EXERCISE OBJECTIVE
Of the lines in the data below, write out exactly those from the one holding "call (upd_vnode vnode (fun v => v <| v_writer_cnt := 1" through the one holding "(** ** block.c", both included.

DATA FOR THIS TASK
(* ===== verification/Files.v ===== *)
(** * The system calls on files

    The model of the calls that open, read, write and change files: open.c,
    read.c, write.c, seek.c, char.c, block.c, access.c, stat.c, truncate.c,
    dir.c, link.c, symlink.c, rename.c, sync.c and ioctl.c of kernel/fs.

    [proc], with the identifiers [uid] and [gid], is the current process; the
    addresses of the local variables of a call are [req], [reply] and [msg] for
    the requests, [path] for the path of a lookup, and [buf] for the buffers of
    512 bytes.  A call that hands [&filp->offset] to a transfer stores the new
    offset when the transfer ends; the code moves it along as it goes. *)

From S2P Require Import Prelude Bytes Lists Page Fs Filp Vnode Kqueue Msg Filedesc Pipe Str Blocking Vfs Lookup Cache.

(** newlib's sys/stat.h, sys/fcntl.h, unistd.h and sys/event.h *)
Definition _IFCHR := 0x2000.
Definition _IFBLK := 0x6000.
Definition _IFREG := 0x8000.
Definition _IFLNK := 0xA000.
Definition of_type (t mode : Z) : bool := bool_decide (Z.land mode _IFMT = t).
Definition S_ISCHR := of_type _IFCHR.
Definition S_ISBLK := of_type _IFBLK.
Definition S_ISREG := of_type _IFREG.
Definition S_ISLNK := of_type _IFLNK.
Definition O_APPEND := 0x0008.
Definition O_CREAT := 0x0200.
Definition O_TRUNC := 0x0400.
Definition SEEK_SET := 0.
Definition SEEK_CUR := 1.
Definition SEEK_END := 2.
Definition R_OK := 4.
Definition W_OK := 2.
Definition F_OK := 0.
Definition NOTE_WRITE := 2.
Definition NOTE_EXTEND := 4.
Definition NOTE_ATTRIB := 8.
Definition NOTE_LINK := 16.
Definition ENOLINK := 67.

(** is_allowed returns at once. *)
Definition is_allowed (vnode desired_access : Z) : Z := 0.

(** [knote(&vnode->knote_list, hint)] *)
Definition vnode_note (vnode hint : Z) : M unit := v ← deref vnodes vnode; knote (v_knote_list v) hint.

(** newlib's [struct stat], as stat.c fills it in. *)
Record statbuf := mkStatbuf {
  s_dev : Z; s_ino : Z; s_mode : Z; s_nlink : Z; s_uid : Z; s_gid : Z; s_rdev : Z; s_size : Z;
  s_atime : Z; s_mtime : Z; s_ctime : Z; s_blocks : Z; s_blksize : Z
}.

(** The bytes of a 64-bit integer, least significant first. *)
Definition dword_bytes (x : Z) : list Z := word_bytes (x `mod` 2 ^ 32) ++ word_bytes ((x `div` 2 ^ 32) `mod` 2 ^ 32).
Definition dword_of (bs : list Z) : Z := swrap 64 (foldr (fun b acc => b + 256 * acc) 0 bs).

Section Files.
Context (L : protocol) (path_max : nat) (proc uid gid req reply msg path dot dotdot buf : Z).

Abbreviation lookup := (lookup L path_max proc req reply msg path dot dotdot).
Abbreviation vfs_read := (vfs_read L proc req msg).
Abbreviation vfs_write := (vfs_write L proc req msg).

(** ** char.c *)

(** [while (vnode->reader_cnt != 0) TaskSleep(&vnode->rendez)] *)
Definition wait_for (cnt : VNode -> Z) (vnode : Z) : P unit :=
  blocking (v ← deref vnodes vnode; sleep_while (bool_decide (cnt v <> 0)) (RVNode vnode)).

Definition char_xfer (sz : Z) : Z := if bool_decide (sz < 512) then sz else 512.

Definition read_from_char (vnode dst sz : Z) : P Z :=
  wait_for v_reader_cnt vnode;;
  call (upd_vnode vnode (fun v => v <| v_reader_cnt := 1 |>));;
  xfered ←
    (if bool_decide (char_xfer sz > 0) then
       '(xfered, _) ← vfs_read vnode buf (char_xfer sz) None;
       (if bool_decide (xfered > 0) then call (CopyOut dst buf xfered);; mret xfered else mret xfered)
     else mret 0);
  call (upd_vnode vnode (fun v => v <| v_reader_cnt := 0 |>));;
  call (wakeup (RVNode vnode));;
  mret xfered.

Definition write_to_char (vnode src sz : Z) : P Z :=
  wait_for v_writer_cnt vnode;;
  call (upd_vnode vnode (fun v => v <| v_writer_cnt := 1 |>));;
  xfered ←
    (if bool_decide (char_xfer sz > 0) then
       call (CopyIn buf src (char_xfer sz));;
       '(xfered, _) ← vfs_write vnode buf (char_xfer sz) None;
       mret xfered
     else mret 0);
  call (upd_vnode vnode (fun v => v <| v_writer_cnt := 0 |>));;
  call (wakeup (RVNode vnode));;
  mret xfered.

Definition sys_tcsetattr (fd termios : Z) : P Z := mret (- ENOSYS).
Definition sys_tcgetattr (fd termios : Z) : P Z := mret (- ENOSYS).

Definition sys_isatty (fd : Z) : P Z :=
  vnode ← call (get_filp proc fd;; get_fd_vnode proc fd);
  if bool_decide (vnode = 0) then mret (- EINVAL)
  else if bool_decide (is_allowed vnode R_OK <> 0) then mret (- EACCES)
  else
    blocking (vnode_lock vnode);;
    v ← call (deref vnodes vnode);
    sc ← (if S_ISCHR (v_mode v) then vfs_isatty L proc req msg vnode else mret 0);
    call (vnode_unlock vnode);;
    mret sc.

(** ** block.c

    The loops stop at [sz] bytes or at an error; they test [xfer], which is not
    0 in the loop, where the number of bytes that were transferred is meant.  The
    second result is the offset; there is none when [fuel] rounds do not
    suffice. *)

Fixpoint read_block_loop (fuel : nat) (vnode dst sz offset total : Z) : P (option (Z * Z)) :=
  match fuel with
  | O => mret None
  | S fuel =>
      if bool_decide (total < sz) then
        let xfer := char_xfer (sz - total) in
        '(xfered, o) ← vfs_read vnode buf xfer (Some offset);
        let offset := default offset o in
        if bool_decide (xfer = 0) then mret (Some (total, offset))
        else if bool_decide (xfered < 0) then mret (Some (xfered, offset))
        else
          call (CopyOut dst buf xfered);;
          read_block_loop fuel vnode (dst + xfered) sz offset (total + xfered)
      else mret (Some (total, offset))
  end.
Definition read_from_block (fuel : nat) (vnode dst sz offset : Z) : P (option (Z * Z)) :=
  read_block_loop fuel vnode dst sz offset 0.

Fixpoint write_block_loop (fuel : nat) (vnode src sz offset total : Z) : P (option (Z * Z)) :=
  match fuel with
  | O => mret None
  | S fuel =>
      if bool_decide (total < sz) then
        let xfer := char_xfer (sz - total) in
        call (CopyIn buf src xfer);;
        '(xfered, o) ← vfs_write vnode buf xfer (Some offset);
        let offset := default offset o in
        if bool_decide (xfer = 0) then mret (Some (total, offset))
        else if bool_decide (xfered < 0) then mret (Some (xfered, offset))
        else write_block_loop fuel vnode (src + xfered) sz offset (total + xfered)
      else mret (Some (total, offset))
  end.
Definition write_to_block (fuel : nat) (vnode src sz offset : Z) : P (option (Z * Z)) :=
  write_block_loop fuel vnode src sz offset 0.

(** ** open.c *)

(** The vnode to open, [inr], or what do_open returns, [inl]. *)
Definition open_vnode (ld : lookupdata) (oflags mode : Z) : P (Z + Z) :=
  let dvnode := ld_parent ld in
  if bool_decide (ld_vnode ld <> 0) then mret (inr (ld_vnode ld))
  else if bool_decide (Z.land oflags O_CREAT <> 0 /\ is_allowed dvnode W_OK <> 0) then
    call (vnode_put dvnode);; mret (inl (- ENOENT))
  else
    is_dot ← call (same_string path_max dot (last_component ld));
    is_dotdot ← call (same_string path_max dotdot (last_component ld));
    if is_dot || is_dotdot then call (vnode_put dvnode);; mret (inl 0)
    else
      '(err, result) ← vfs_create L path_max proc req reply msg dvnode (last_component ld) oflags (mkStat mode uid gid);
      if bool_decide (err <> 0) then call (vnode_put dvnode);; mret (inl err)
      else mret (inr (default 0 result)).

(** do_open from the allocation of the descriptor on. *)
Definition open_fd (vnode oflags : Z) : M Z :=
  fd ← alloc_fd_filp proc;
  if bool_decide (fd < 0) then
    free_fd_filp proc fd;;
    vnode_put vnode;;
    mret (- ENOMEM)
  else
    filp ← get_filp proc fd;
    v ← deref vnodes vnode;
    upd_filp filp (fun f => f <| f_type := FILP_TYPE_VNODE |> <| f_u := vnode |>
      <| f_offset := if bool_decide (Z.land oflags O_APPEND <> 0) then v_size v else 0 |>);;
    vnode_unlock vnode;;
    mret fd.

Definition do_open (ld : lookupdata) (oflags mode : Z) : P Z :=
  r ← open_vnode ld oflags mode;
  match r with
  | inl err => mret err
  | inr vnode =>
      call (vnode_put (ld_parent ld));;
      err ← (if bool_decide (Z.land oflags O_TRUNC <> 0) then vfs_truncate L proc req reply msg vnode 0 else mret 0);
      if bool_decide (err <> 0) then call (vnode_put vnode);; mret err
      else call (open_fd vnode oflags)
  end.

(** [ld] is what the local structure holds before. *)
Definition sys_open (_path oflags mode : Z) (ld : lookupdata) : P Z :=
  '(sc, ld) ← lookup _path LOOKUP_PARENT ld;
  if bool_decide (sc <> 0) then mret sc else do_open ld oflags mode.
Definition kopen (_path oflags mode : Z) (ld : lookupdata) : P Z :=
  '(sc, ld) ← lookup _path (Z.lor LOOKUP_PARENT LOOKUP_KERNEL) ld;
  if bool_decide (sc <> 0) then mret sc else do_open ld oflags mode.

(** ** read.c and write.c *)

Definition set_offset (filp offset : Z) : P unit := call (upd_filp filp (fun f => f <| f_offset := offset |>)).
(** The offset of a filp, handed to a transfer that returns the new one. *)
Definition with_offset (filp : Z) (xfer : Z -> P (Z * Z)) : P Z :=
  f ← call (deref filps filp);
  '(xfered, offset) ← xfer (f_offset f);
  set_offset filp offset;;
  mret xfered.
(** The result of a loop that has ended. *)
Definition ended {A} (p : P (option A)) : P A := o ← p; call (lift o).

RESPONSE AREA
  call (upd_vnode vnode (fun v => v <| v_writer_cnt := 1 |>));;
  xfered ←
    (if bool_decide (char_xfer sz > 0) then
       call (CopyIn buf src (char_xfer sz));;
       '(xfered, _) ← vfs_write vnode buf (char_xfer sz) None;
       mret xfered
     else mret 0);
  call (upd_vnode vnode (fun v => v <| v_writer_cnt := 0 |>));;
  call (wakeup (RVNode vnode));;
  mret xfered.

Definition sys_tcsetattr (fd termios : Z) : P Z := mret (- ENOSYS).
Definition sys_tcgetattr (fd termios : Z) : P Z := mret (- ENOSYS).

Definition sys_isatty (fd : Z) : P Z :=
  vnode ← call (get_filp proc fd;; get_fd_vnode proc fd);
  if bool_decide (vnode = 0) then mret (- EINVAL)
  else if bool_decide (is_allowed vnode R_OK <> 0) then mret (- EACCES)
  else
    blocking (vnode_lock vnode);;
    v ← call (deref vnodes vnode);
    sc ← (if S_ISCHR (v_mode v) then vfs_isatty L proc req msg vnode else mret 0);
    call (vnode_unlock vnode);;
    mret sc.

(** ** block.c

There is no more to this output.